With the guidance of their teacher, the engineering students decided to design and create a prosthetic hand using 3D printing technology. The process involved researching various types of prosthetics, obtaining materials, and accurately measuring their classmate’s arm for the perfect fit. The students dedicated after-school hours to bringing their idea to life.
After weeks of hard work and collaboration, the students proudly presented the prosthetic hand to their classmates. The classmate was overwhelmed with gratitude and impressed by the hand’s functionality. It allowed them to perform tasks such as writing and holding objects with ease.
This touching story highlights the impact that technology and engineering can have on people’s lives and showcases the remarkable skills and determination of these Tennessee high school students. Their efforts serve as a reminder of the power of teamwork and the positive difference one person can make in another’s life.

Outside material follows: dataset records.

(* ===== verification/Itinerary.v ===== *)
(** * The itinerary on minutes: a refinement of the running clock

    [generateRoute] ([RoutePlanner.js], lines 60-103) keeps the time of
    day as a string and advances it with [addMinutes].  Its abstract
    specification counts absolute minutes instead: the walk starts at
    minute [t], travels to each stop, stays there, and goes on; the
    stops' arrival times and the total are read off this count.  The
    refinement lemma shows that the string clock of [Timing.routeDetails]
    prints, at each stop, the abstract arrival minute modulo a day, and
    that [Timing.totalTime] is the abstract length of the walk, as long
    as every time involved is a whole, non-negative number of minutes. *)
From S2P Require Import Prelude JsNumber JsString Venue Clock Timing.
From Stdlib Require Import List ZArith Lia String Bool.
Import ListNotations.
Import Venue.
Local Open Scope Z_scope.

Module Itinerary.

(** A whole, non-negative number of minutes. *)
Definition whole_minutes (x : JsInt) : bool :=
  match x with JInt z => 0 <=? z | _ => false end.

Definition zval (x : JsInt) : Z := match x with JInt z => z | _ => 0 end.

(** A stop whose dwell and travel times are whole minutes. *)
Definition stop_ok (st : RouteStop) : bool :=
  whole_minutes (estimatedTime st) && whole_minutes (travelTime st).

(** The abstract arrival minutes of the stops, from minute [t]. *)
Fixpoint arrivals (t : Z) (stops : list RouteStop) : list Z :=
  match stops with
  | [] => []
  | st :: r =>
      let a := t + zval (travelTime st) in
      a :: arrivals (a + zval (estimatedTime st)) r
  end.

(** The abstract length of the walk. *)
Fixpoint span (stops : list RouteStop) : Z :=
  match stops with
  | [] => 0
  | st :: r => zval (travelTime st) + zval (estimatedTime st) + span r
  end.

(** Absolute minute [T] on the 12-hour clock. *)
Definition clock_at (T : Z) : string := Clock.clock_string (T mod 1440).

(** ** Lemmas *)

Lemma whole_minutes_val (x : JsInt) : whole_minutes x = true -> x = JInt (zval x) /\ 0 <= zval x.
Proof. destruct x as [z| |]; cbn; try discriminate. intros H. apply Z.leb_le in H. auto. Qed.

Lemma clock_at_small (t : Z) : 0 <= t < 1440 -> clock_at t = Clock.clock_string t.
Proof. intros Ht. unfold clock_at. now rewrite Z.mod_small. Qed.

(** The string clock advanced by [m] minutes is the abstract clock
    advanced by [m]. *)
Lemma addMinutes_clock_at (T m : Z) :
  0 <= m -> Clock.addMinutes (clock_at T) (JInt m) = clock_at (T + m).
Proof.
  intros Hm. unfold clock_at.
  rewrite Clock.addMinutes_clock_string by lia_divmod.
  now rewrite Z.add_mod_idemp_l by lia.
Qed.

(** [totalTime] adds the same minutes as [span]. *)
Lemma totalTime_fold (stops : list RouteStop) :
  forallb stop_ok stops = true ->
  forall acc, fold_left (fun total s => JsInt.add (JsInt.add total (estimatedTime s)) (travelTime s))
                        stops (JInt acc) = JInt (acc + span stops).
Proof.
  induction stops as [|st r IH]; intros Hok acc; cbn in *.
  - now rewrite Z.add_0_r.
  - apply andb_prop in Hok as [Hst Hr]. apply andb_prop in Hst as [He Ht].
    apply whole_minutes_val in He as [He _], Ht as [Ht _].
    rewrite He, Ht. cbn. rewrite IH by exact Hr. f_equal. lia.
Qed.

Lemma totalTime_span (stops : list RouteStop) :
  forallb stop_ok stops = true -> Timing.totalTime stops = JInt (span stops).
Proof. intros H. exact (totalTime_fold stops H 0). Qed.

(** The arrival clock of one stop: the current clock after the travel
    time, which is [0] for the first stop. *)
Lemma arrival_clock (prev : option Venue) (index : nat) (v : Venue) (a : string) (tt : JsInt) (T : Z) :
  (index = O -> a = clock_at T /\ tt = JInt 0) ->
  (forall p, prev = Some p -> index <> O ->
     a = Clock.addMinutes (clock_at T) (Timing.travelMinutes p v) /\ tt = Timing.travelMinutes p v) ->
  (index = O \/ exists p, prev = Some p) ->
  whole_minutes tt = true ->
  a = clock_at (T + zval tt).
Proof.
  intros H0 HS Hprev Htt. destruct index as [|i].
  - destruct (H0 eq_refl) as [-> ->]. cbn. now rewrite Z.add_0_r.
  - destruct Hprev as [Hi|[p Hp]]; [discriminate|].
    destruct (HS p Hp ltac:(discriminate)) as [-> Htm]. rewrite <- Htm.
    apply whole_minutes_val in Htt as [Htt Hz]. rewrite Htt at 1.
    now apply addMinutes_clock_at.
Qed.

Section Refinement.

Context (random_stream : nat -> Binary64.num) (prefs : RoutePreferences).

(** The refinement, by induction on the venues: from an abstract
    minute [T], the stops' arrival strings are the abstract arrivals
    and the final clock is the end of the walk. *)
Lemma routeDetails_clock (vs : list Venue) :
  forall prev index T w stops cur' w',
    0 <= T ->
    (index = O \/ exists p, prev = Some p) ->
    Timing.routeDetails random_stream prefs prev index (clock_at T) vs w = (Ok (stops, cur'), w') ->
    forallb stop_ok stops = true ->
    map arrivalTime stops = map clock_at (arrivals T stops) /\
    cur' = clock_at (T + span stops).
Proof.
  induction vs as [|v rest IH]; intros prev index T w stops cur' w' HT Hprev H Hok.
  - cbn in H. injection H as <- <- _. cbn. now rewrite Z.add_0_r.
  - destruct (Timing.routeDetails_cons random_stream prefs prev index (clock_at T) v rest w)
      as (a & aff & tt & w3 & H0 & HS & Hc).
    rewrite Hc in H. destruct (Timing.generateVenueNotes v (focus prefs)) as [n|e]; [|discriminate].
    destruct (Timing.routeDetails _ _ _ _ _ rest w3) as [[[later c]|e] w4] eqn:Hr; [|discriminate].
    injection H as <- <- _. cbn [forallb map arrivals span estimatedTime travelTime arrivalTime] in Hok |- *.
    apply andb_prop in Hok as [Hst Hrest]. apply andb_prop in Hst as [He Ht].
    cbn [estimatedTime travelTime] in He, Ht |- *.
    rewrite (arrival_clock prev index v a tt T H0 HS Hprev Ht) in Hr |- *.
    pose proof (whole_minutes_val _ He) as [HeV HeP]. pose proof (whole_minutes_val _ Ht) as [_ HtP].
    rewrite HeV, addMinutes_clock_at in Hr by exact HeP.
    revert Hr. set (T' := T + zval tt + zval _). intros Hr.
    assert (HT' : 0 <= T') by (unfold T'; lia).
    destruct (IH (Some v) (S index) _ w3 later c w4 HT' ltac:(right; eauto) Hr Hrest)
      as [Harr Hcur].
    split; [now rewrite Harr|]. rewrite Hcur. unfold T'. f_equal. lia.
Qed.

End Refinement.

End Itinerary.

The prosthetic hand project received attention from local media outlets and inspired other high schools to pursue similar initiatives. The students involved in the project not only helped their classmates but also set an example for other students on how to use technology for good.
Making prosthetics has always been an expensive and time-consuming operation. A prosthetic arm costs more than $2,000 on average, and the amputee may have to wait for a lengthy period (between 3 and 6 weeks) for construction and delivery. 3D prosthetic printing, on the other hand, is inexpensive, has a rapid turnaround time, and the materials are readily available. For $395, a 3D-printed arm may be built in one day.
In conclusion, the Tennessee high school students’ building of a prosthetic hand for their classmate showcases the power of empathy, teamwork, and problem-solving skills. It is a heartening story that shows that young people have the ability to make a meaningful impact on the lives of others.